Ok, someone else can help you out more than I can with the diet stuff because I know for a fact other people on this board have experience with vegetarian diets and I have none. I would say the biggest thing is to make sure you have enough protein. This is where most vegetarians have the most trouble. Try and get at least between 0.85-1.25 grams per pound of body weight.
You can go higher if you need to. This shouldn't be too difficult if you're supplementing with protein powder. If you can eat things like eggs, milk and fish on your diet this is even easier. Carbs should not be a problem on a vegetarian diet and at your activity level you shouldn't have trouble burning them off. Figure out how many calories you need per day based on your activity level, get enough protein, figure out how many carbs you eat and fill in the rest of your calories with fats (good vegetarian sources include coconut oil, olive oil, nuts, seeds, etc.).
For workouts if you are a beginner I would probably try something like Starting Strength by Mark Rippetoe or 5/3/1 by Jim Wendler. Again, I feel you need to build muscle to lean out a bit. If fat loss is your main goal, you could try something like 5/3/1 for your main exercises and superset the assistance work. This is a very simple but effective way to build strength. Along with your swimming and running this will burn a lot of calories so make sure you are eating enough.
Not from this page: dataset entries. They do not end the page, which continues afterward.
(** ** Collaborators

    Everything [graph_manager.py] calls and does not define.  The arguments
    the manager only forwards ([check_updates], [update], [remotes],
    [recorder], the build mode patterns) are fixed during one resolution and
    belong to the collaborators. *)
Class Collaborators := {
  World : Type;
  (** A [DepsGraph] object. *)
  DepsGraph : Type;
  (** The locked [python_requires] of a node. *)
  PythonRequires : Type;
  (** [self._cache.config.revisions_enabled] *)
  revisions_enabled : bool;
  (** [ConanFileReference.loads] *)
  loads : string -> result ConanFileReference;
  (** [str(ref)], also of [None] *)
  str_of_ref : option ConanFileReference -> string;
  (** [conanfile_exception_formatter(name, method)]: what an exception
      raised inside the block leaves it as. *)
  conanfile_exception_formatter : string -> string -> exn -> exn;
  (** [self._binary_analyzer.evaluate_graph] *)
  evaluate_graph : DepsGraph -> Call World unit;
  (** [DepsGraph.ordered_iterate], as the list it yields *)
  ordered_iterate : DepsGraph -> Store World -> list NodeKey;
  (** [DepsGraph.nodes], in iteration order *)
  graph_nodes : DepsGraph -> Store World -> list NodeKey;
  (** [DepsGraph.inverse_levels] *)
  inverse_levels : DepsGraph -> Store World -> list (list NodeKey);
  (** [DepsGraphBuilder.load_graph] *)
  builder_load_graph : NodeKey -> option GraphLock -> Call World DepsGraph;
  (** [DepsGraphBuilder.extend_build_requires] *)
  extend_build_requires :
    DepsGraph -> NodeKey -> list ConanFileReference -> option GraphLock ->
    Call World DepsGraph;
  (** [self._loader.load_virtual(references, profile, scope_options)] *)
  load_virtual : list ConanFileReference -> Profile -> bool -> Call World ConanFile;
  (** [self._loader.load_class(path)] *)
  load_class : string -> Call World ConanFile;
  (** [self._loader.load_consumer(path, profile, test, name, version, user,
      channel, lock_python_requires)] *)
  load_consumer :
    string -> Profile -> option string -> ConanFileReference ->
    option PythonRequires -> Call World ConanFile;
  (** [self._loader.load_conanfile_txt(path, profile, ref)] *)
  load_conanfile_txt : string -> Profile -> ConanFileReference -> Call World ConanFile;
  (** [conanfile.requires.add_ref(ref)] *)
  requires_add_ref :
    ConanFileReference -> OrderedDict.t pyname Requirement ->
    result (OrderedDict.t pyname Requirement);
  (** [graph_lock.find_consumer_node(root_node, reference)] *)
  find_consumer_node : GraphLock -> NodeKey -> option ConanFileReference -> Call World unit;
  (** [graph_lock.get_node(ref)] *)
  lock_get_node : GraphLock -> ConanFileReference -> result NodeId;
  (** [graph_lock.python_requires(node_id)] *)
  lock_python_requires : GraphLock -> NodeId -> result PythonRequires;
  (** [BuildMode(build_mode, self._output)] *)
  new_build_mode : Call World unit;
  (** [build_mode.report_matches()] *)
  report_matches : Call World unit;
  (** [self._resolver.output] *)
  resolver_output : Store World -> list string
}.

(* ===================================================================== *)
(** ** The monad of the manager *)
(* ===================================================================== *)

(** The two call sites of [extend_build_requires]. *)
Inductive Branch := DeclaredBranch | ProfileBranch.

(** What a run did, in order.  The trace is not part of the program: it
    records which statement was reached so that properties of the control
    flow can be stated.  The trace of a nested invocation is kept inside the
    event of the call. *)
#[warnings="-register-all"]
Inductive Event :=
  | EvLoader (method : string)
  | EvNode (k : NodeKey)
  | EvLock (method : string)
  | EvBuildMode
  | EvBuildGraph (root : NodeKey)
  | EvAnalyze
  | EvSkip (k : NodeKey) (n : Node)
  | EvEvaluate (k : NodeKey) (n : Node)
  | EvExtend (b : Branch) (k : NodeKey) (node_name : pyname)
      (requires : list ConanFileReference)
  | EvRecurse (b : Branch) (policy : ProfileBuildRequires) (nested : list Event)
  | EvOrderClosure (k : NodeKey)
  | EvSeedLock
  | EvUpdateCheck
  | EvOutput (line : string).

Inductive outcome (A : Type) :=
  | Done (a : A)
  | Raised (e : exn)
  | OutOfFuel.
Arguments Done {A} a.
Arguments Raised {A} e.
Arguments OutOfFuel {A}.

Record Res (S A : Type) := mkRes {
  events : list Event;
  out : outcome A;
  final : S
}.
Arguments mkRes {S A}.
Arguments events {S A}.
Arguments out {S A}.
Arguments final {S A}.

Definition M (S A : Type) := S -> Res S A.

Definition ret {S A} (a : A) : M S A := fun s => mkRes [] (Done a) s.

Definition bind {S A B} (m : M S A) (f : A -> M S B) : M S B :=
  fun s =>
    let r := m s in
    match out r with
    | Done a =>
        let r' := f a (final r) in
        mkRes (events r ++ events r') (out r') (final r')
    | Raised e => mkRes (events r) (Raised e) (final r)
    | OutOfFuel => mkRes (events r) OutOfFuel (final r)
    end.

#[global] Instance M_ret S : MRet (M S) := @ret S.
#[global] Instance M_bind S : MBind (M S) := fun A B f m => bind m f.

Definition raise {S A} (e : exn) : M S A := fun s => mkRes [] (Raised e) s.
Definition out_of_fuel {S A} : M S A := fun s => mkRes [] OutOfFuel s.
Definition tell {S} (e : Event) : M S unit := fun s => mkRes [e] (Done tt) s.
Definition gets {S A} (f : S -> A) : M S A := fun s => mkRes [] (Done (f s)) s.
Definition modify {S} (f : S -> S) : M S unit := fun s => mkRes [] (Done tt) (f s).

Definition lift_result {S A} (r : result A) : M S A :=
  match r with
  | Ok a => ret a
  | Raise e => raise e
  end.

(** A call into a collaborator. *)
Definition call {W A} (c : Call W A) : M (Store W) A :=
  fun s =>
    match c s with
    | (Ok a, s') => mkRes [] (Done a) s'
    | (Raise e, s') => mkRes [] (Raised e) s'
    end.

(** Runs [m] and files its whole trace under one event. *)
Definition nested {S A} (wrap : list Event -> Event) (m : M S A) : M S A :=
  fun s => let r := m s in mkRes [wrap (events r)] (out r) (final r).

(** Runs a program on a component of a larger state. *)
Definition zoom {S T A} (proj : T -> S) (inj : S -> T -> T) (m : M S A) : M T A :=
  fun t => let r := m (proj t) in mkRes (events r) (out r) (inj (final r) t).

(** [for x in l: body(x)] *)
Fixpoint for_each {S A} (l : list A) (body : A -> M S unit) : M S unit :=
  match l with
  | [] => ret tt
  | x :: l' => bind (body x) (fun _ => for_each l' body)
  end.

(* ===================================================================== *)
(** ** Pure helpers of the manager *)
(* ===================================================================== *)

(** [list.sort(key=...)]: a stable sort, here by insertion from the right;
    an element goes before the first element whose key is not smaller. *)
Section StableSort.
Context {A : Type} (key : A -> nat).

Fixpoint insert_by_key (x : A) (l : list A) : list A :=
  match l with
  | [] => [x]
  | y :: l' =>
      if (key x <=? key y)%nat then x :: y :: l' else y :: insert_by_key x l'
  end.

Fixpoint sort_by_key (l : list A) : list A :=
  match l with
  | [] => []
  | x :: l' => insert_by_key x (sort_by_key l')
  end.

End StableSort.

(** [{n: i for i, level in enumerate(levels) for n in level}] *)
Definition inverse_levels_dict (levels : list (list NodeKey)) : gmap NodeKey nat :=
  foldl (fun d '(i, level) => foldl (fun d n => <[n := i]> d) d level)
        ∅ (imap pair levels).

(** The keys [inverse_levels[n]] of the elements, [None] when one is missing
    (the [KeyError] of the key function). *)
Definition decorate (inv : gmap NodeKey nat) (l : list NodeKey)
  : option (list (nat * NodeKey)) :=
  mapM (fun n => (fun i => (i, n)) <$> inv !! n) l.

(** [node_order.sort(key=lambda n: inverse_levels[n])] *)
Definition sort_by_level (inv : gmap NodeKey nat) (l : list NodeKey)
  : option (list NodeKey) :=
  (fun d => (sort_by_key fst d).*2) <$> decorate inv l.

(** The elements of a list in the order of their first occurrence (the
    iteration order the container is described to have). *)
Fixpoint first_occurrences {A} `{EqDecision A} (l : list A) : list A :=
  match l with
  | [] => []
  | x :: l' => x :: filter (fun y => y ≠ x) (first_occurrences l')
  end.

(** The guard of the first [continue]. *)
Definition is_virtual (node : Node) : bool :=
  bool_decide (n_recipe node = RECIPE_VIRTUAL).

(** The guard of the second [continue]. *)
Definition binary_is_settled (node : Node) : bool :=
  negb (bool_decide (n_binary node = BINARY_BUILD)
        || bool_decide (n_binary node = BINARY_EDITABLE))
  && bool_decide (n_recipe node ≠ RECIPE_CONSUMER)
  && bool_decide (n_package_id node ≠ PACKAGE_ID_UNKNOWN).

(** The condition of the inner [if] on a policy pattern. *)
Definition pattern_applies (node : Node) (str_ref pattern : string) : bool :=
  (bool_decide (n_recipe node = RECIPE_CONSUMER) && bool_decide (pattern = "&"))
  || (bool_decide (n_recipe node ≠ RECIPE_CONSUMER) && bool_decide (pattern = "&!"))
  || Fnmatch.fnmatch str_ref pattern.

(** One profile build-require against the dictionary of the recipe and the
    list of the requirements the profile adds. *)
Definition apply_build_require (own_name : pyname)
    (acc : RecipeBuildRequires * list ConanFileReference)
    (build_require : ConanFileReference)
  : RecipeBuildRequires * list ConanFileReference :=
  let '(package_build_requires, new_profile_build_requires) := acc in
  if OrderedDict.contains (name build_require) package_build_requires then
    (OrderedDict.set (name build_require) build_require package_build_requires,
     new_profile_build_requires)
  else if bool_decide (name build_require ≠ own_name) then
    (package_build_requires, new_profile_build_requires ++ [build_require])%list
  else acc.

(** One item of the policy. *)
Definition apply_policy_item (node : Node) (str_ref : string)
    (acc : RecipeBuildRequires * list ConanFileReference)
    (item : string * list ConanFileReference)
  : RecipeBuildRequires * list ConanFileReference :=
  if pattern_applies node str_ref item.1
  then foldl (apply_build_require (node_name node)) acc item.2
  else acc.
Also, make sure you are lifting before any of your swimming and running or you can separate them into different times of the day depending on your schedule (morning and afternoon for example). If you are a beginner, pretty much anything you do in the weight room will add muscle to your frame just make sure you are going heavy on your main exercises and eating enough. Also, I think you would be throwing your money away on L-glutamine. Sorry, without knowing more I really can't give you too much detail. What I have just posted is very basic and general.
The biggest thing is to monitor your diet. If you aren't progressing after a few weeks weeks make small changes and reassess after a few weeks. Over time you will figure out what your body responds best to. If you are lifting hard and getting stronger your workouts are fine and you only need to work on your diet. Your diet has more influence on your body composition than your workouts.